** MATERIAL SUPPLIED follows **

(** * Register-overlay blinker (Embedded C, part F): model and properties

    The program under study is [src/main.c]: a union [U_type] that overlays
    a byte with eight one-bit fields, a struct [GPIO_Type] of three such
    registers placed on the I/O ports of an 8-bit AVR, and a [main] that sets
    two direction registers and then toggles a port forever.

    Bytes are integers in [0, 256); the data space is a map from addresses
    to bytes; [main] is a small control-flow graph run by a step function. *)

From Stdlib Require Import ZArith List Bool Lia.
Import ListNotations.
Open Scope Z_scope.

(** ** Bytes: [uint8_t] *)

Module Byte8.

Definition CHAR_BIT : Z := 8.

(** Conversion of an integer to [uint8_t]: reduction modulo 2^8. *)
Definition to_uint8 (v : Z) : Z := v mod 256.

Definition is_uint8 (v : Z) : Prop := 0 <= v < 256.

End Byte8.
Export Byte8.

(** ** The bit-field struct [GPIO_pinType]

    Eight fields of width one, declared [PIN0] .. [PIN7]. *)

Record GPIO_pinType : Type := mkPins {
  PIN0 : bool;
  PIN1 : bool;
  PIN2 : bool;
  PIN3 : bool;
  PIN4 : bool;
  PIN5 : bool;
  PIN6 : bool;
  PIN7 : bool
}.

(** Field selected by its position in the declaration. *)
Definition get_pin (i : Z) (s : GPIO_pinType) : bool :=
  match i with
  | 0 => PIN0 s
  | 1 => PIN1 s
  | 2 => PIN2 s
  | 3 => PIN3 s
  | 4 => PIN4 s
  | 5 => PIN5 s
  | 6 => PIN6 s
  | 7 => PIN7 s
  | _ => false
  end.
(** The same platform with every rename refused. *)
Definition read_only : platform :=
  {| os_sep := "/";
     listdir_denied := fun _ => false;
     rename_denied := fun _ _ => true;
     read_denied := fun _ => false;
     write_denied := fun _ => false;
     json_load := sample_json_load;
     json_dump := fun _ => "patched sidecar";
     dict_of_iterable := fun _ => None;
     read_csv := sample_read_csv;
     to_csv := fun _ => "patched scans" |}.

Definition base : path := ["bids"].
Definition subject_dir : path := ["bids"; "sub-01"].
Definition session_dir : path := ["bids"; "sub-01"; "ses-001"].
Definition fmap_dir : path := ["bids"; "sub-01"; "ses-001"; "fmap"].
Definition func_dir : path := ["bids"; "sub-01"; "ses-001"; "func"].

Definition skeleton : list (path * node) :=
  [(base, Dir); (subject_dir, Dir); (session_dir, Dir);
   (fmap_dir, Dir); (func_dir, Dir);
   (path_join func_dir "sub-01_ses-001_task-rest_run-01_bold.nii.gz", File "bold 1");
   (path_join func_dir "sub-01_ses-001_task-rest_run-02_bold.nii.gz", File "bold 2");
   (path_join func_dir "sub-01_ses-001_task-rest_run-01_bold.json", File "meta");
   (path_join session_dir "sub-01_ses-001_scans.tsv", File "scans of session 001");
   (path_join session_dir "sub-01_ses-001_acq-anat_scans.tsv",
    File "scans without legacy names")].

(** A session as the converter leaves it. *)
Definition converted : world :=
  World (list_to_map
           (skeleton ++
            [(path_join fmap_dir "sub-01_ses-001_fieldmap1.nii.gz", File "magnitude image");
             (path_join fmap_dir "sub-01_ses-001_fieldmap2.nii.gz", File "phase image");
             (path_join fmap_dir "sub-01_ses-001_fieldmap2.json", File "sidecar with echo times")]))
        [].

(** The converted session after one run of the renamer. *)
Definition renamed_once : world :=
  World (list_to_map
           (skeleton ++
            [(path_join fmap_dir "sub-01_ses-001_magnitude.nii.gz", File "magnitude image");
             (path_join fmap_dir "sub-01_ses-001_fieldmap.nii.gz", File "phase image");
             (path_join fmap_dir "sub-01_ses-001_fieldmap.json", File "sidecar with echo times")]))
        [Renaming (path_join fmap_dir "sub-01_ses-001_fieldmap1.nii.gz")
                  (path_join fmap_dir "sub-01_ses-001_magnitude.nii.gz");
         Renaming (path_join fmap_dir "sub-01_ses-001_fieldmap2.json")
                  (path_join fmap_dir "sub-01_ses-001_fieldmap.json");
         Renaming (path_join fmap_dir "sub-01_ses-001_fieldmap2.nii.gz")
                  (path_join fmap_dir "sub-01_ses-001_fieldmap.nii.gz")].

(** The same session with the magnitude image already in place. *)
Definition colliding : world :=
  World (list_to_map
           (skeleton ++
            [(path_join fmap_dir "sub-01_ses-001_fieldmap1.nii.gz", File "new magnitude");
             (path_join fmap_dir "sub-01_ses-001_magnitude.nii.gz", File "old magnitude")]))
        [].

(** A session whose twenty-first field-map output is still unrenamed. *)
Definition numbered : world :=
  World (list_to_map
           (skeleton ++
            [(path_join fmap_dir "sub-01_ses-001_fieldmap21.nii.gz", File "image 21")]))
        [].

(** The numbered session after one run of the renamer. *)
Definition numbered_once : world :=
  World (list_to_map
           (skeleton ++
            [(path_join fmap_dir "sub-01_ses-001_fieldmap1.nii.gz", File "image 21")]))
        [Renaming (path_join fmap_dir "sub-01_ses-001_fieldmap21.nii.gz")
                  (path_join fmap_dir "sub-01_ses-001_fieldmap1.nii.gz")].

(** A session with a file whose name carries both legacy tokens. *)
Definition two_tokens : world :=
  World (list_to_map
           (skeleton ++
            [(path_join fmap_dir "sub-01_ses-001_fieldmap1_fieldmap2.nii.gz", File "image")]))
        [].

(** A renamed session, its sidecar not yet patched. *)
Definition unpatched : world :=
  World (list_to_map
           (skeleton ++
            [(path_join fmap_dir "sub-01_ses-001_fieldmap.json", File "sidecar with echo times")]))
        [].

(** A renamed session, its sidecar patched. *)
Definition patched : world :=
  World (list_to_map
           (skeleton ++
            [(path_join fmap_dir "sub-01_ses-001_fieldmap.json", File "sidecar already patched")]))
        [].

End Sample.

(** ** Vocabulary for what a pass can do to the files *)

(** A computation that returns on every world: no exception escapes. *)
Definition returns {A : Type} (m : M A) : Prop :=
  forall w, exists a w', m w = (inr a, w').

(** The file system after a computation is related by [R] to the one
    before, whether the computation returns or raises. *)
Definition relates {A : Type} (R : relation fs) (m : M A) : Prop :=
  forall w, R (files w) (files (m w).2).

** End of MATERIAL SUPPLIED **

**TASK TO CARRY OUT**
All that is wanted is a faithful reproduction of the line above with "Definition numbered_once : world", the line with "forall w, exists a w', m w = (inr a, w').", and every line in between.

**EXERCISE RESULT**
Definition numbered_once : world :=
  World (list_to_map
           (skeleton ++
            [(path_join fmap_dir "sub-01_ses-001_fieldmap1.nii.gz", File "image 21")]))
        [Renaming (path_join fmap_dir "sub-01_ses-001_fieldmap21.nii.gz")
                  (path_join fmap_dir "sub-01_ses-001_fieldmap1.nii.gz")].

(** A session with a file whose name carries both legacy tokens. *)
Definition two_tokens : world :=
  World (list_to_map
           (skeleton ++
            [(path_join fmap_dir "sub-01_ses-001_fieldmap1_fieldmap2.nii.gz", File "image")]))
        [].

(** A renamed session, its sidecar not yet patched. *)
Definition unpatched : world :=
  World (list_to_map
           (skeleton ++
            [(path_join fmap_dir "sub-01_ses-001_fieldmap.json", File "sidecar with echo times")]))
        [].

(** A renamed session, its sidecar patched. *)
Definition patched : world :=
  World (list_to_map
           (skeleton ++
            [(path_join fmap_dir "sub-01_ses-001_fieldmap.json", File "sidecar already patched")]))
        [].

End Sample.

(** ** Vocabulary for what a pass can do to the files *)

(** A computation that returns on every world: no exception escapes. *)
Definition returns {A : Type} (m : M A) : Prop :=
  forall w, exists a w', m w = (inr a, w').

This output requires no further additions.